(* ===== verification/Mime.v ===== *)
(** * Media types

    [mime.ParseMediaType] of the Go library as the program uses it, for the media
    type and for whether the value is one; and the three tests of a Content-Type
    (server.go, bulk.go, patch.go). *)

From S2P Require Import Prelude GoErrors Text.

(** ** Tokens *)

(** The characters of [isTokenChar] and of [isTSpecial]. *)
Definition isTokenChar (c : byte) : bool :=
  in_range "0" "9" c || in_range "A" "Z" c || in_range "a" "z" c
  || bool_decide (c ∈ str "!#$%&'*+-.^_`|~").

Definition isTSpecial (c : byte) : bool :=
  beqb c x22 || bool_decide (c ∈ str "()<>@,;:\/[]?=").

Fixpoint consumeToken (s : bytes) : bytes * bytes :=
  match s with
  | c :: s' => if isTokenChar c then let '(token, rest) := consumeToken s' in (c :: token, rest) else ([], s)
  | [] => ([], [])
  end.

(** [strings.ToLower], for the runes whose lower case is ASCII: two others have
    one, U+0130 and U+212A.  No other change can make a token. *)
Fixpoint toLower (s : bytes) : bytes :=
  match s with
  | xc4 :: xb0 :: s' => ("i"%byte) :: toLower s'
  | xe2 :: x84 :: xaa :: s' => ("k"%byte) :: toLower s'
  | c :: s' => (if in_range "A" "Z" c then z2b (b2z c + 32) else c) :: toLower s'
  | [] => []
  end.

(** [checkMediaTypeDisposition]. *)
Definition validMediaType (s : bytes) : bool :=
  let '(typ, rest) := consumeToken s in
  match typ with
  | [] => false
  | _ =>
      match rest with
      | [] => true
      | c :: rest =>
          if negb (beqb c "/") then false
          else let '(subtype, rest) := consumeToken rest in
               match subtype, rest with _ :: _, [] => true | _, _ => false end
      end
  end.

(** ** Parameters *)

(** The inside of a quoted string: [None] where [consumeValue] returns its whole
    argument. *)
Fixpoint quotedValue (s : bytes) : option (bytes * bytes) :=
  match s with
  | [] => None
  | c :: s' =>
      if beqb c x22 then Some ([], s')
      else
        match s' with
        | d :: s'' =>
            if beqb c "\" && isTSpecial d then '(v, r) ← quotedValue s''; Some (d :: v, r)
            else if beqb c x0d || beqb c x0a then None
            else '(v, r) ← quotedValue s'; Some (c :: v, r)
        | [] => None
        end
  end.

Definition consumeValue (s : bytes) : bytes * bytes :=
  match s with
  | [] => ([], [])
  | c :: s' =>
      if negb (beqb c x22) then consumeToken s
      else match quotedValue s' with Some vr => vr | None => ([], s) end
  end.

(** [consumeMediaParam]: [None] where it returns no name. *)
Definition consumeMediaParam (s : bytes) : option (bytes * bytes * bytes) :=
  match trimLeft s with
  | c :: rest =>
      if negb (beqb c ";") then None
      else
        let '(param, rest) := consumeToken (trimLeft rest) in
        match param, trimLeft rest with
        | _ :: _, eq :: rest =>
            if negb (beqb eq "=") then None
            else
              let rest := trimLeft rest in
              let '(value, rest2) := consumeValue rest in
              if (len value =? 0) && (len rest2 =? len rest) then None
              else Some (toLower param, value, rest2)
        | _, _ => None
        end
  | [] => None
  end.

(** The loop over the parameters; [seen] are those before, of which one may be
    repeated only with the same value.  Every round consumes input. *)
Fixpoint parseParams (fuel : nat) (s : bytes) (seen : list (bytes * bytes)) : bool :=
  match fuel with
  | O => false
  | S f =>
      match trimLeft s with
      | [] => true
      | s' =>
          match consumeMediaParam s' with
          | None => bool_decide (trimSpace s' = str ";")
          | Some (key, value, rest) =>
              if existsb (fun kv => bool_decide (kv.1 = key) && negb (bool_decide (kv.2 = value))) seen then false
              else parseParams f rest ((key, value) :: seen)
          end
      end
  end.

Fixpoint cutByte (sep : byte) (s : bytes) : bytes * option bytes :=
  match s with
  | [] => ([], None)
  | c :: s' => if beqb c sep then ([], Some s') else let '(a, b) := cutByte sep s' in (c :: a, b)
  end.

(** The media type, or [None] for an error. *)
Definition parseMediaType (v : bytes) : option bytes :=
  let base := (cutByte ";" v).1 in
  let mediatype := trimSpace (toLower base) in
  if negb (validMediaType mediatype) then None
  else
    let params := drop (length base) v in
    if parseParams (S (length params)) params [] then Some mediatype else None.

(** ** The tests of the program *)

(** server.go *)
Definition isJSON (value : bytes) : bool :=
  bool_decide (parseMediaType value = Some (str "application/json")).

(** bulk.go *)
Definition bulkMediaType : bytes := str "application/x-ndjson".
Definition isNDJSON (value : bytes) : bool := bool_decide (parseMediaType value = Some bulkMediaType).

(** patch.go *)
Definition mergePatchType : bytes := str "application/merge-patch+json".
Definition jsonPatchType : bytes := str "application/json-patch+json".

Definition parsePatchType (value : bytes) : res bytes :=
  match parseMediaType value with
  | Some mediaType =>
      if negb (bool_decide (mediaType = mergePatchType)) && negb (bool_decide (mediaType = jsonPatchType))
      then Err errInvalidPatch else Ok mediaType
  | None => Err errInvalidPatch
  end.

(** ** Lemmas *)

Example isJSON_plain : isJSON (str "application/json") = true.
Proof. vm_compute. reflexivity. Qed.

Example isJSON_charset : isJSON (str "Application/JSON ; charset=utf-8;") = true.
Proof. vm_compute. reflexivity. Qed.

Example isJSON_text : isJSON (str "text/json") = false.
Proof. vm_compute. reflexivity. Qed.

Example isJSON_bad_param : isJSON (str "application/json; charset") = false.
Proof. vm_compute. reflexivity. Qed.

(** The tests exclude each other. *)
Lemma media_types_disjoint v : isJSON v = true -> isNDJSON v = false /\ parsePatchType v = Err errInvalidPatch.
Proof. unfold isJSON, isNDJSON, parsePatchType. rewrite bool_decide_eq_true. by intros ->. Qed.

...

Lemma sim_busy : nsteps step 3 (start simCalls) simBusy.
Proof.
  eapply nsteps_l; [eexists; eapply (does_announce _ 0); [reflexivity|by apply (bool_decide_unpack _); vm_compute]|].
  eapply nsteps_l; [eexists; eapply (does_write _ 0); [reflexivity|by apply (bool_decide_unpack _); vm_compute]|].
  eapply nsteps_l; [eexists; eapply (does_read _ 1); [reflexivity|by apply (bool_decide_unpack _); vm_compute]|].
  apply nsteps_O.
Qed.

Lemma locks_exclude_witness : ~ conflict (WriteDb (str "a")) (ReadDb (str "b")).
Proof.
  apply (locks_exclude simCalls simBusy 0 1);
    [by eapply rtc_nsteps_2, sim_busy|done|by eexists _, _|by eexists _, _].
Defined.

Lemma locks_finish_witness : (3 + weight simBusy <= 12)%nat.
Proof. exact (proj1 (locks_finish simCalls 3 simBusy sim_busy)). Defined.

---

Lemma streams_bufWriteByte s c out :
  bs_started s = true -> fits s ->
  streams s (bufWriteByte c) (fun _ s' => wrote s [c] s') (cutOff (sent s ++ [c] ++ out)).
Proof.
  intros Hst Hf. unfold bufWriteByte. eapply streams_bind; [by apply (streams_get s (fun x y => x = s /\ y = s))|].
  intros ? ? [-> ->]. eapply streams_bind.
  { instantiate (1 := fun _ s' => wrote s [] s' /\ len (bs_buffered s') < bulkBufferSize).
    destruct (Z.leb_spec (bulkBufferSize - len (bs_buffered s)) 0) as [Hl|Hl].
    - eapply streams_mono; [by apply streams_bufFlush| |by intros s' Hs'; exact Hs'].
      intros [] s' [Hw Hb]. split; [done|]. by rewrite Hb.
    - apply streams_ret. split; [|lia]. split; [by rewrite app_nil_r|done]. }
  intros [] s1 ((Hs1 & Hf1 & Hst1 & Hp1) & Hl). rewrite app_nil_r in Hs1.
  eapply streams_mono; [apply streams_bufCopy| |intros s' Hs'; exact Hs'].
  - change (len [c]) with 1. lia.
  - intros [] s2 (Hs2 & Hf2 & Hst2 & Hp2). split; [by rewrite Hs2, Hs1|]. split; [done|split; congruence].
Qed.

### DESCRIPTION OF THE TASK
Only one stretch of the records above is wanted: the lines between the one holding "(* ===== verification/Mime.v ===== *)" and the one holding "Definition isTSpecial (c", inclusive, reproduced exactly.

### EXERCISE RESULT
(* ===== verification/Mime.v ===== *)
(** * Media types

    [mime.ParseMediaType] of the Go library as the program uses it, for the media
    type and for whether the value is one; and the three tests of a Content-Type
    (server.go, bulk.go, patch.go). *)

From S2P Require Import Prelude GoErrors Text.

(** ** Tokens *)

(** The characters of [isTokenChar] and of [isTSpecial]. *)
Definition isTokenChar (c : byte) : bool :=
  in_range "0" "9" c || in_range "A" "Z" c || in_range "a" "z" c
  || bool_decide (c ∈ str "!#$%&'*+-.^_`|~").

Definition isTSpecial (c : byte) : bool :=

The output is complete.